> [Your instructions]:
Once you find the line containing "Record Node (S" in the data below, copy it and each following line exactly, up to and including the line containing "(** * Liaison: the", and nothing else.

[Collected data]

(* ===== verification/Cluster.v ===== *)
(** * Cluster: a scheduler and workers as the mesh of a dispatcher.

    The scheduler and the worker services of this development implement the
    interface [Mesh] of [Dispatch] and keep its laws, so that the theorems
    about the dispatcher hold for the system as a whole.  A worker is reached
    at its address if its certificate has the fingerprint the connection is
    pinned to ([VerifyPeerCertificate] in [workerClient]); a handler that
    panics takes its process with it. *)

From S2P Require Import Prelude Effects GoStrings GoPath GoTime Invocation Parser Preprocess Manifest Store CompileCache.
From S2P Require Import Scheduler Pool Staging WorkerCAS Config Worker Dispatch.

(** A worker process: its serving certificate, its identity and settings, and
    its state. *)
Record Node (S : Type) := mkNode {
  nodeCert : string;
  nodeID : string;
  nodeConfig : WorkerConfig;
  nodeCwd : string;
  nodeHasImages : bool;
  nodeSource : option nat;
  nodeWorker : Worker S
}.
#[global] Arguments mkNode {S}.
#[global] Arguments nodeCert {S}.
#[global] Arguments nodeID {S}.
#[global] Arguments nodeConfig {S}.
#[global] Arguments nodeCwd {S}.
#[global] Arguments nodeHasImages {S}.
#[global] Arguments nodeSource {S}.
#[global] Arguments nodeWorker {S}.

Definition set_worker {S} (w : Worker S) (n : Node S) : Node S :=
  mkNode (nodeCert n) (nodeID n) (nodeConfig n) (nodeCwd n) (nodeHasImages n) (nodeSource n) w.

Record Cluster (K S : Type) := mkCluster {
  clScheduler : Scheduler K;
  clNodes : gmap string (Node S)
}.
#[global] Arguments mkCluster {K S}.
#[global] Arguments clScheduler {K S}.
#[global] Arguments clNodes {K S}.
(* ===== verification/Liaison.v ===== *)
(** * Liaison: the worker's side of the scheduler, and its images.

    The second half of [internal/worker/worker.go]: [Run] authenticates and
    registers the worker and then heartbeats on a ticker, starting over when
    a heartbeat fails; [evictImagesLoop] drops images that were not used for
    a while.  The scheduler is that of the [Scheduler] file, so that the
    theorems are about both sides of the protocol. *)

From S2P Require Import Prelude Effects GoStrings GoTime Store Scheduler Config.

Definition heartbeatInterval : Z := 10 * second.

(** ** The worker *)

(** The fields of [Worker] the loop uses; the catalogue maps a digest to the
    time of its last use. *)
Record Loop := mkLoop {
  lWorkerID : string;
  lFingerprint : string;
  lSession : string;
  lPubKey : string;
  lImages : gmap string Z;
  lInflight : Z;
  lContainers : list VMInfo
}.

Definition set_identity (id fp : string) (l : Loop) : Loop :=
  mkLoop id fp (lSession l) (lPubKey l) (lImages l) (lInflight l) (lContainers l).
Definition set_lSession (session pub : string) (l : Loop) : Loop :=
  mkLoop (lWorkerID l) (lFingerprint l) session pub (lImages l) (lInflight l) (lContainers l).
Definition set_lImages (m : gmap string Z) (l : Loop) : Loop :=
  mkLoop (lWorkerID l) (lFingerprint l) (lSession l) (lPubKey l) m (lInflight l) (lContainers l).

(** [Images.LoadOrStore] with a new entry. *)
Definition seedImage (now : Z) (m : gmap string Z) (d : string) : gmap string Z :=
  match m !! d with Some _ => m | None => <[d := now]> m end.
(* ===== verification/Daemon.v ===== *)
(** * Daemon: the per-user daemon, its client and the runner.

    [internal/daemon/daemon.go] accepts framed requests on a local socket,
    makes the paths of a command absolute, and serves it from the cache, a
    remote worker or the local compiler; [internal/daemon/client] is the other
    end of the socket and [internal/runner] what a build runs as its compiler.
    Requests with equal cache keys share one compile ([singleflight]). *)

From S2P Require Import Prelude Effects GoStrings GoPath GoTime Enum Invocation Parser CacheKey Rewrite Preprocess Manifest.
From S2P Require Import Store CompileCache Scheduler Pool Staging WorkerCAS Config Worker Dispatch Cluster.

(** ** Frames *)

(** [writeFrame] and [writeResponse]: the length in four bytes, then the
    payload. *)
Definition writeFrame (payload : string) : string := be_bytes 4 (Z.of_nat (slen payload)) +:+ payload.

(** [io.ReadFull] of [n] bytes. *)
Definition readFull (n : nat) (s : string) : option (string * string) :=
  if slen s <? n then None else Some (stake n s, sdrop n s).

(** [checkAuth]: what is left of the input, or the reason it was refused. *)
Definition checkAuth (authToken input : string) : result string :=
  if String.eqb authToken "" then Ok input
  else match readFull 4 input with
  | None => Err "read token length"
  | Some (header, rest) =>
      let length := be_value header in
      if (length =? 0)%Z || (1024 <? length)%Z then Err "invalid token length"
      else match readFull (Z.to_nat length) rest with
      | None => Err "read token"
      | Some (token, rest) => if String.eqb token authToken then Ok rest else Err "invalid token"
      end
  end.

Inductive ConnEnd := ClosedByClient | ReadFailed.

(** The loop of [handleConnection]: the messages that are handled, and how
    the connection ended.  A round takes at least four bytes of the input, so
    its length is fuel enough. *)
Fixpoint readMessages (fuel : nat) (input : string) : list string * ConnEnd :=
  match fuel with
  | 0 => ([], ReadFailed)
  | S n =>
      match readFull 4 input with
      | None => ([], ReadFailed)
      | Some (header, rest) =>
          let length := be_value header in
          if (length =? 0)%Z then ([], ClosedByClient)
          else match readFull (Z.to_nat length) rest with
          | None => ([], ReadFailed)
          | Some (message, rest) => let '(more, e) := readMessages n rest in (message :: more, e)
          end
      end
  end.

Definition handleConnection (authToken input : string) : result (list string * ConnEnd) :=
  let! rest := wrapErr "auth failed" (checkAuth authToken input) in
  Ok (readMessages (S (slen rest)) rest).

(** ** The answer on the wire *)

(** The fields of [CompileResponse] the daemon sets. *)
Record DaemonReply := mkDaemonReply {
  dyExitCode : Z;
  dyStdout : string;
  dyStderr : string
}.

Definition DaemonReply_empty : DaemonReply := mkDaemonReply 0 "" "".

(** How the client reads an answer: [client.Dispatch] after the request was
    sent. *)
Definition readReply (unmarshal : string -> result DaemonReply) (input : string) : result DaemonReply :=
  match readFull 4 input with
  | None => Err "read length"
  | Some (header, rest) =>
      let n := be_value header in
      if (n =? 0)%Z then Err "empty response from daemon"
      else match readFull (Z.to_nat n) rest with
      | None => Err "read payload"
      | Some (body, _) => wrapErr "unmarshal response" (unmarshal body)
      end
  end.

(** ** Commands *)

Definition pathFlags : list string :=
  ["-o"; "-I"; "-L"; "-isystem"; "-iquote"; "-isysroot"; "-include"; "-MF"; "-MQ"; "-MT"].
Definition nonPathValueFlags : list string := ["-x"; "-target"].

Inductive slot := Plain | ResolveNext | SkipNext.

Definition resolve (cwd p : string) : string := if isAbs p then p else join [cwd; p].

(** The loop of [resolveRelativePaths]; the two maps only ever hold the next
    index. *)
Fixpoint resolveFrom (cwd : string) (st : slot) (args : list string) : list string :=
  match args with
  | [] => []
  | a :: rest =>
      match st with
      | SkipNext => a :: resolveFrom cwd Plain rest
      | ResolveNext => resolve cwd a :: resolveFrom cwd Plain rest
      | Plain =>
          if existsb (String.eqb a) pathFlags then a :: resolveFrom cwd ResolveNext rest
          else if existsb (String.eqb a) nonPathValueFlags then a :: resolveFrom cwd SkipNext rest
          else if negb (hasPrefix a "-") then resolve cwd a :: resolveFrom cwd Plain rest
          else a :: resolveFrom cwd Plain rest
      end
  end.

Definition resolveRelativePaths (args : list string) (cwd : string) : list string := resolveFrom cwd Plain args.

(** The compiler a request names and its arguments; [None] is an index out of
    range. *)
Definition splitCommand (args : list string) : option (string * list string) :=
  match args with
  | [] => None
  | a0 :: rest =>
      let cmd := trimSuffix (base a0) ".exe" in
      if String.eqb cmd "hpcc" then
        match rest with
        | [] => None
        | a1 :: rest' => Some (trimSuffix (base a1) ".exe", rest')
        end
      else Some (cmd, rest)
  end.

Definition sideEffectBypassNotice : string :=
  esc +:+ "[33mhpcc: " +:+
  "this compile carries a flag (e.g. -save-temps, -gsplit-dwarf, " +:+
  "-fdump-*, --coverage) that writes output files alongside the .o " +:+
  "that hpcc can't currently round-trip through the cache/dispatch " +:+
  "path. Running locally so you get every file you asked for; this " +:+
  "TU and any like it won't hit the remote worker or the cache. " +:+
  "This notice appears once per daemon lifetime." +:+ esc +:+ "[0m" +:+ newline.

> [Exercise answer]:
Record Node (S : Type) := mkNode {
  nodeCert : string;
  nodeID : string;
  nodeConfig : WorkerConfig;
  nodeCwd : string;
  nodeHasImages : bool;
  nodeSource : option nat;
  nodeWorker : Worker S
}.
#[global] Arguments mkNode {S}.
#[global] Arguments nodeCert {S}.
#[global] Arguments nodeID {S}.
#[global] Arguments nodeConfig {S}.
#[global] Arguments nodeCwd {S}.
#[global] Arguments nodeHasImages {S}.
#[global] Arguments nodeSource {S}.
#[global] Arguments nodeWorker {S}.

Definition set_worker {S} (w : Worker S) (n : Node S) : Node S :=
  mkNode (nodeCert n) (nodeID n) (nodeConfig n) (nodeCwd n) (nodeHasImages n) (nodeSource n) w.

Record Cluster (K S : Type) := mkCluster {
  clScheduler : Scheduler K;
  clNodes : gmap string (Node S)
}.
#[global] Arguments mkCluster {K S}.
#[global] Arguments clScheduler {K S}.
#[global] Arguments clNodes {K S}.
(* ===== verification/Liaison.v ===== *)
(** * Liaison: the worker's side of the scheduler, and its images.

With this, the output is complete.